View from our Munich hotel balcony..
We had planned on this day being a no bike day - so the bikes remained parked in the hotel garage. If you're looking for bike stuff.. skip this. It's more about Munich and BMW in Munich and my bitching about BMW of North America, a bunch of dolts in NJ..
So far we'd seen several BMW plants around Germany. One of the biggest and original plants is located in the middle of downtown Munich. BMW is a very big deal in Munich - probably their leading corporate citizen. Besides the plant - the city is home to "BMW Welt" (aka BMW World) and the BMW Museum and the BMW office building for the corporate headquarters (the 4-Cylinder Building.)
If you plan to go - you can easily spend an entire day visiting the Welt and Museum. We spent most of a day.
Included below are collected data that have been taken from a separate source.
(** ** The checksum *)

Notation csum_set := (ext4_extent_block_csum_set sb ext4_chksum).
Lemma csum_set_spec n : n_hdr (csum_set n) = n_hdr n /\ length (n_slots (csum_set n)) = length (n_slots n) /\
  take (Z.to_nat (eh_max (n_hdr n))) (n_slots (csum_set n)) = take (Z.to_nat (eh_max (n_hdr n))) (n_slots n) /\
  ext4_extent_block_csum_verify sb ext4_chksum (csum_set n) = true.
Proof.
  unfold ext4_extent_block_csum_set, ext4_extent_block_csum_verify. destruct (xs_csum sb); cbn [negb]; [|done].
  unfold find_ext4_extent_tail, ext4_extent_block_csum. set (k := Z.to_nat (eh_max (n_hdr n))). destruct (n_slots n !! k) as [s|] eqn:E; cbn [n_hdr n_slots n_tail set_slots]; fold k.
  - rewrite length_insert, list_lookup_insert_eq by (by eapply lookup_lt_Some). cbn [sw0]. rewrite take_insert_ge by lia. rewrite Z.eqb_refl. done.
  - rewrite E, Z.eqb_refl. done.
Qed.
(** A node as it is written: one in a block has a new checksum. *)
Definition sealed (bh : option Z) (n : ext_node) : ext_node := match bh with None => n | Some _ => csum_set n end.
Lemma sealed_spec bh n : entries n <= eh_max (n_hdr n) -> same_kind n (sealed bh n) /\ entries (sealed bh n) = entries n /\ used (sealed bh n) = used n /\ (slots_ok n -> slots_ok (sealed bh n)).
Proof.
  intros He. destruct bh as [b|]; [|by split_and!]. destruct (csum_set_spec n) as (Eh & El & Et & _).
  assert (entries (csum_set n) = entries n) as Ee by (unfold entries; by rewrite Eh).
  assert (used (csum_set n) = used n) as Eu.
  { unfold used. rewrite Ee. replace (Z.to_nat (entries n)) with (Z.to_nat (entries n) `min` Z.to_nat (eh_max (n_hdr n)))%nat by lia. by rewrite <- !take_take, Et. }
  cbn [sealed]. unfold same_kind, slots_ok. rewrite Eh, El, Ee, Eu. done.
Qed.
Lemma sealed_slot bh n k s : slots_ok n -> entries n <= eh_max (n_hdr n) -> 0 <= k < entries n -> slot_at n k = Ok s -> slot_at (sealed bh n) k = Ok s.
Proof.
  intros Hs He Hk Hat. destruct (sealed_spec bh n He) as (_ & Ee & Eu & Hs'). destruct (slot_used n k Hs Hk) as (s1 & H1 & H2).
  destruct (slot_used (sealed bh n) k (Hs' Hs)) as (s2 & H3 & H4); [by rewrite Ee|]. rewrite Eu in H4. congruence.
Qed.

(** A node that was changed and written passes. *)
Lemma sound_change i n n' d key key' : sound i n d key -> same_kind n n' -> entries n' <= eh_max (n_hdr n') ->
  (Z.of_nat d <> ext_depth i -> ext4_extent_block_csum_verify sb ext4_chksum n' = true) -> (Z.of_nat d <> ext_depth i -> from_option sw0 key' (head (used n')) = key') ->
  (if decide (d = 0%nat) then valid_leaf sb i 0 (slot_extent <$> used n') = true else valid_index sb i 0 (slot_idx <$> used n') = true) ->
  sound i n' d key'.
Proof. intros [H1 H2 H3 H4 H6 H7 H8 H9] (K1 & K2 & K3 & K4) He Hc Hf Hv. split; rewrite ?K1, ?K3; try done. by rewrite K2. Qed.
Lemma sound_again i n n' bh d key key' : sound i n d key -> same_kind n n' -> entries n' <= eh_max (n_hdr n') ->
  (Z.of_nat d <> ext_depth i -> bh <> None) -> (Z.of_nat d <> ext_depth i -> from_option sw0 key' (head (used n')) = key') ->
  (if decide (d = 0%nat) then valid_leaf sb i 0 (slot_extent <$> used n') = true else valid_index sb i 0 (slot_idx <$> used n') = true) ->
  sound i (sealed bh n') d key'.
Proof.
  intros Hp Hk He Hbh Hf Hv. destruct (sealed_spec bh n' He) as (Hk' & Ee & Eu & _). eapply sound_change; [exact Hp|by eapply same_kind_trans|destruct Hk' as (_ & -> & _); by rewrite Ee| |by rewrite Eu|by rewrite Eu].
  intros Hd. destruct bh as [b|]; [|by destruct (Hbh Hd)]. apply csum_set_spec.
Qed.
Lemma sound_same i i' n d key : i_ino i' = i_ino i -> ext_depth i' = ext_depth i -> sound i n d key -> sound i' n d key.
Proof.
  intros Ei Ed [H1 H2 H3 H4 H6 H7 H8 H9]. unfold ext4_ext_max_entries in *. split; unfold ext4_ext_max_entries; rewrite ?Ed; try done.
  destruct (decide _).
  - rewrite <- H7. generalize 0. generalize (slot_extent <$> used n). intros l. induction l as [|ex l IH]; intros c; cbn; [done|]. unfold ext4_valid_extent. by rewrite Ei, IH.
  - rewrite <- H7. generalize 0. generalize (slot_idx <$> used n). intros l. induction l as [|ix l IH]; intros c; cbn; [done|]. unfold ext4_valid_extent_idx. by rewrite Ei, IH.
Qed.
End check.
We started out from our hotel via the subway (or underground in the UK), which had a station a very short distance from our hotel entrance. The subway charges by time and zone. You buy a ticket for an amount of time to travel within a certain radius of the center of the city. The zones are concentric - going outward to the suburbs. The charges appear to be set based on where you enter the system. We were in Zone#1 - and all of our travel in the city would be in Zone#1. If we'd wanted to go further out of the city center - we'd need a ticket for the zone that included where we wanted to go. Charges were quite reasonable - a few Euro for 10 hours ticket time.
Getting on the subway there is a machine in the car that stamps your ticket with the time you started travelling. There are no humans involved, and actually no checking that we could see, but supposedly if you were caught traveling without a ticket, or with an expired ticket, or out of the zone you bought for - the fines are hefty. Being Germany everyone seemed to just buy the ticket and stamp it when they got on their first train.
Interesting system that I can't see working anywhere in the US.
So - off we went.
The subway is of course - spotless:
As you pop out of the subway - this is the view across the street:
Entrance to BMW Welt:
BMW Welt is all the stuff BMW makes now. All the cars, bikes, Rolls-Royce - it's all there and except for the rollers you can molest all of them. What I found interesting is there was only one car there that I had even the slightest lust for.. and it of course isn't imported to the US. It's the 1-Series hatchback. Hatchbacks are BIG in Europe. Audi, Mercedes, every Japanese maker, every euro manufacturer seems to offer one. BMW's is one of the best looking of the bunch so of course BMW doesn't want to import it.
I-Series Hatch in Red:
BMW-NA believes in self-fulfilling prophesies.. Back many years ago they had another hatch that was considered a semi-hot hatch of the day.. It was based on the 3 series - the 318i Hatch. BMW prophesized that it wouldn't sell in the US, so they imported very few of them in the lowest possible trim level. They were right - since there weren't any available to buy in the US it didn't sell well. DUH. Since then they drag that up as an example why a hatch wouldn't sell in the USA.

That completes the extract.